Saved entries

----------------

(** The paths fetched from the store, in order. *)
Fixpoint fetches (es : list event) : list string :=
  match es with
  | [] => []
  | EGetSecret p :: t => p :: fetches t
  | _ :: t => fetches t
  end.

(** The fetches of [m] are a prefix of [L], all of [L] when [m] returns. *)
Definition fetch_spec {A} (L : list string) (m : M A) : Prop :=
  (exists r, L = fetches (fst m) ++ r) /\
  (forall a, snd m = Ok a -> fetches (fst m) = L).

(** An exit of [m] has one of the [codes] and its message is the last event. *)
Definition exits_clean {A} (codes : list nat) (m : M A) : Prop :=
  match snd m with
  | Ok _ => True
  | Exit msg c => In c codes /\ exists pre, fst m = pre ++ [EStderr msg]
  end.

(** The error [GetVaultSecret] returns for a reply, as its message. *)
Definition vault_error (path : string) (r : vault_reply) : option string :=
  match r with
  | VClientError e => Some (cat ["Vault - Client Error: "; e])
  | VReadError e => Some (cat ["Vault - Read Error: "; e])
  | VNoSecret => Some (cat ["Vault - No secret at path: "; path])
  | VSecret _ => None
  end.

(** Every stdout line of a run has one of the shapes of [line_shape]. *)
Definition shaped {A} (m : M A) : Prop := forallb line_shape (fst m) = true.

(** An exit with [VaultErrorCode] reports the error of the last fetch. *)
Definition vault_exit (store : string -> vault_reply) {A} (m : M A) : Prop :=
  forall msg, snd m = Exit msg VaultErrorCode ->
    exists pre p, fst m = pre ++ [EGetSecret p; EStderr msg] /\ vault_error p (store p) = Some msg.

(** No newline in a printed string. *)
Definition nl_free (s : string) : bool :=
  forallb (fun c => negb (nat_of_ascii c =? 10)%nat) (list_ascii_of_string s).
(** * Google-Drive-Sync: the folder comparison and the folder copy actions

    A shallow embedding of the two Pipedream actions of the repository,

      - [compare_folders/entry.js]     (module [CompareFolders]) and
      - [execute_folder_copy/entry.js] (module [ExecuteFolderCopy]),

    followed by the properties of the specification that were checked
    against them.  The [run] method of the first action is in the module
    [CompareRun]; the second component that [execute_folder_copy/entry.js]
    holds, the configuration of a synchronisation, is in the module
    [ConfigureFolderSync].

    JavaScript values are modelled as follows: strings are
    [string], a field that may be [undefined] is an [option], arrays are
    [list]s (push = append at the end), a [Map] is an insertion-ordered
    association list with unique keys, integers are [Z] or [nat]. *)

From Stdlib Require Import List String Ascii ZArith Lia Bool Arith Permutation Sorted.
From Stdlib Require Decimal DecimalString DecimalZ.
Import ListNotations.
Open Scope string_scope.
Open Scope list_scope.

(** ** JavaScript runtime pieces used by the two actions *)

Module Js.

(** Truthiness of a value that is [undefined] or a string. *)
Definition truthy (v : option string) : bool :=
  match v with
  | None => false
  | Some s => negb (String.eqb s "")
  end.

----------------

ABOUT THIS TASK:
Reproduce exactly the lines above from the line with "forall msg, snd" to the line with "[list]s (push = append", including both, and add nothing.

EXERCISE SOLUTION:
  forall msg, snd m = Exit msg VaultErrorCode ->
    exists pre p, fst m = pre ++ [EGetSecret p; EStderr msg] /\ vault_error p (store p) = Some msg.

(** No newline in a printed string. *)
Definition nl_free (s : string) : bool :=
  forallb (fun c => negb (nat_of_ascii c =? 10)%nat) (list_ascii_of_string s).
(** * Google-Drive-Sync: the folder comparison and the folder copy actions

    A shallow embedding of the two Pipedream actions of the repository,

      - [compare_folders/entry.js]     (module [CompareFolders]) and
      - [execute_folder_copy/entry.js] (module [ExecuteFolderCopy]),

    followed by the properties of the specification that were checked
    against them.  The [run] method of the first action is in the module
    [CompareRun]; the second component that [execute_folder_copy/entry.js]
    holds, the configuration of a synchronisation, is in the module
    [ConfigureFolderSync].

    JavaScript values are modelled as follows: strings are
    [string], a field that may be [undefined] is an [option], arrays are
    [list]s (push = append at the end), a [Map] is an insertion-ordered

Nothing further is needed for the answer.